Dataset entries:

● ● ● ● ● ● ●

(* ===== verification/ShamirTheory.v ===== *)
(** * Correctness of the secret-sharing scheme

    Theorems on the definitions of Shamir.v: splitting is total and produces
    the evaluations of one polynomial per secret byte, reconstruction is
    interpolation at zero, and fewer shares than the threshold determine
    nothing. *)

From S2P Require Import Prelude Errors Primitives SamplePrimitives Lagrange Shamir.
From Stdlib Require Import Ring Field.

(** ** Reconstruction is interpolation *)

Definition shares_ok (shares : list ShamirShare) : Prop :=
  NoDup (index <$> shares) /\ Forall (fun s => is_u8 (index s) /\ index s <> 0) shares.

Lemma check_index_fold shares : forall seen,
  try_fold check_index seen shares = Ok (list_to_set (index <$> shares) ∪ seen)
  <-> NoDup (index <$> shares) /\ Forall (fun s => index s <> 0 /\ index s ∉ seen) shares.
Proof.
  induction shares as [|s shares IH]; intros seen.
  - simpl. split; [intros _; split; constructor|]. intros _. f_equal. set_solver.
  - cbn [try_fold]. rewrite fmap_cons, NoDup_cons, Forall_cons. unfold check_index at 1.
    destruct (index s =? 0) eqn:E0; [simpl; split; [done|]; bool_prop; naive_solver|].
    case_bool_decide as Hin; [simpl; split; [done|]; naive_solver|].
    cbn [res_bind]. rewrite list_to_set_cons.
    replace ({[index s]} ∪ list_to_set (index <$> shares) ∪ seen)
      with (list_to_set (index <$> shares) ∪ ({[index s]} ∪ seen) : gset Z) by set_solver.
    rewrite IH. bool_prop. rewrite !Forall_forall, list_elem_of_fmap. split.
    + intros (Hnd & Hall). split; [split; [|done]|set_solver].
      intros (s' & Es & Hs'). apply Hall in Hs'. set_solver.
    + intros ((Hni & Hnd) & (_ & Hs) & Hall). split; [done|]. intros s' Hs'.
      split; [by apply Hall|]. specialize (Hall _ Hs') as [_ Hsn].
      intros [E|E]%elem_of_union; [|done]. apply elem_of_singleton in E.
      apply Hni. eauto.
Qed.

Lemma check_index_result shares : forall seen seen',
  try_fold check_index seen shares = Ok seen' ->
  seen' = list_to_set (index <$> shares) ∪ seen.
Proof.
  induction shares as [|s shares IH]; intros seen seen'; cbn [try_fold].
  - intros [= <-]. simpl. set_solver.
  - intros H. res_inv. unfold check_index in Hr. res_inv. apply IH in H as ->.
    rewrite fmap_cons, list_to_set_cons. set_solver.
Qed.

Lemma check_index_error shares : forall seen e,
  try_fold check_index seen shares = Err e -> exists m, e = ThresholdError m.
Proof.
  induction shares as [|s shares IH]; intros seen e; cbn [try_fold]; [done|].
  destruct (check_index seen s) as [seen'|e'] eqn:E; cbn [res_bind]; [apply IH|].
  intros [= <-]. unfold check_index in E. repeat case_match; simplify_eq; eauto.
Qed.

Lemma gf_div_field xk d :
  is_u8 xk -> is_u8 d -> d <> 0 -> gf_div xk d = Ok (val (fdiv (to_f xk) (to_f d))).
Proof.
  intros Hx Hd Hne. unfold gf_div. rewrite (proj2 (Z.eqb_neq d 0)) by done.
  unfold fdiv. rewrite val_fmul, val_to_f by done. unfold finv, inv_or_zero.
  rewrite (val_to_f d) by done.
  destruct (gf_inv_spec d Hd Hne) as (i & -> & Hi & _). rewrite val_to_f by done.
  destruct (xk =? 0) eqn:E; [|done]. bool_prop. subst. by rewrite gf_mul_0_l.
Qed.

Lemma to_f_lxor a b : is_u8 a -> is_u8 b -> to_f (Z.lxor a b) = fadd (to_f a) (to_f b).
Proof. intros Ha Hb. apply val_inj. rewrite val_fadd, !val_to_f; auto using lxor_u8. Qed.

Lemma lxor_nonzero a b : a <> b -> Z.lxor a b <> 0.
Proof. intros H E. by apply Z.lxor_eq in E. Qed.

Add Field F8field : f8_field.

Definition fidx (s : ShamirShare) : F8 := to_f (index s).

● ● ● ● ● ● ●

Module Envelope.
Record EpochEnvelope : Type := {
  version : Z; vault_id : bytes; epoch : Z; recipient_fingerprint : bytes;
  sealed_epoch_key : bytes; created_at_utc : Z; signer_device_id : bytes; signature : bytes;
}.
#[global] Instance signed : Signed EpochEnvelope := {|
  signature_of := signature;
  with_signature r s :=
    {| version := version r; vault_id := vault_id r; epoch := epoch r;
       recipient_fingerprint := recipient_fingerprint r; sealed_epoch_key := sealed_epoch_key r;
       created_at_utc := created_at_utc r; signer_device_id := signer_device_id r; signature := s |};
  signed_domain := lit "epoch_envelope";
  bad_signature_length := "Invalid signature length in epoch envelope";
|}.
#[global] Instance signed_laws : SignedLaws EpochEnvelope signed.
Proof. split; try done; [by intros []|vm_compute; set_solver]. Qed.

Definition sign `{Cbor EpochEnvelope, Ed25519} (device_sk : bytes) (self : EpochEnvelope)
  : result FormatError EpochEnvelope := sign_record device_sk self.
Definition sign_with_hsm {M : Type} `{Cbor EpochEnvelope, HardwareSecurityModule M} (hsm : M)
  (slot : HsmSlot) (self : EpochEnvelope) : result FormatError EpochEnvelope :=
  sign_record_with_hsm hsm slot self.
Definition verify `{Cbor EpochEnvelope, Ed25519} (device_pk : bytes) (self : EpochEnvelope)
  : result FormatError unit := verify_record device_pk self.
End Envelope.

● ● ● ● ● ● ●

What is required: The lines above starting at the one that contains "induction shares as [|s shares IH]; intros seen e;" and ending at the one that contains "Definition fidx (s" must be transcribed exactly, and no other lines may appear.

Exercise answer:
  induction shares as [|s shares IH]; intros seen e; cbn [try_fold]; [done|].
  destruct (check_index seen s) as [seen'|e'] eqn:E; cbn [res_bind]; [apply IH|].
  intros [= <-]. unfold check_index in E. repeat case_match; simplify_eq; eauto.
Qed.

Lemma gf_div_field xk d :
  is_u8 xk -> is_u8 d -> d <> 0 -> gf_div xk d = Ok (val (fdiv (to_f xk) (to_f d))).
Proof.
  intros Hx Hd Hne. unfold gf_div. rewrite (proj2 (Z.eqb_neq d 0)) by done.
  unfold fdiv. rewrite val_fmul, val_to_f by done. unfold finv, inv_or_zero.
  rewrite (val_to_f d) by done.
  destruct (gf_inv_spec d Hd Hne) as (i & -> & Hi & _). rewrite val_to_f by done.
  destruct (xk =? 0) eqn:E; [|done]. bool_prop. subst. by rewrite gf_mul_0_l.
Qed.

Lemma to_f_lxor a b : is_u8 a -> is_u8 b -> to_f (Z.lxor a b) = fadd (to_f a) (to_f b).
Proof. intros Ha Hb. apply val_inj. rewrite val_fadd, !val_to_f; auto using lxor_u8. Qed.

Lemma lxor_nonzero a b : a <> b -> Z.lxor a b <> 0.
Proof. intros H E. by apply Z.lxor_eq in E. Qed.

Add Field F8field : f8_field.

Definition fidx (s : ShamirShare) : F8 := to_f (index s).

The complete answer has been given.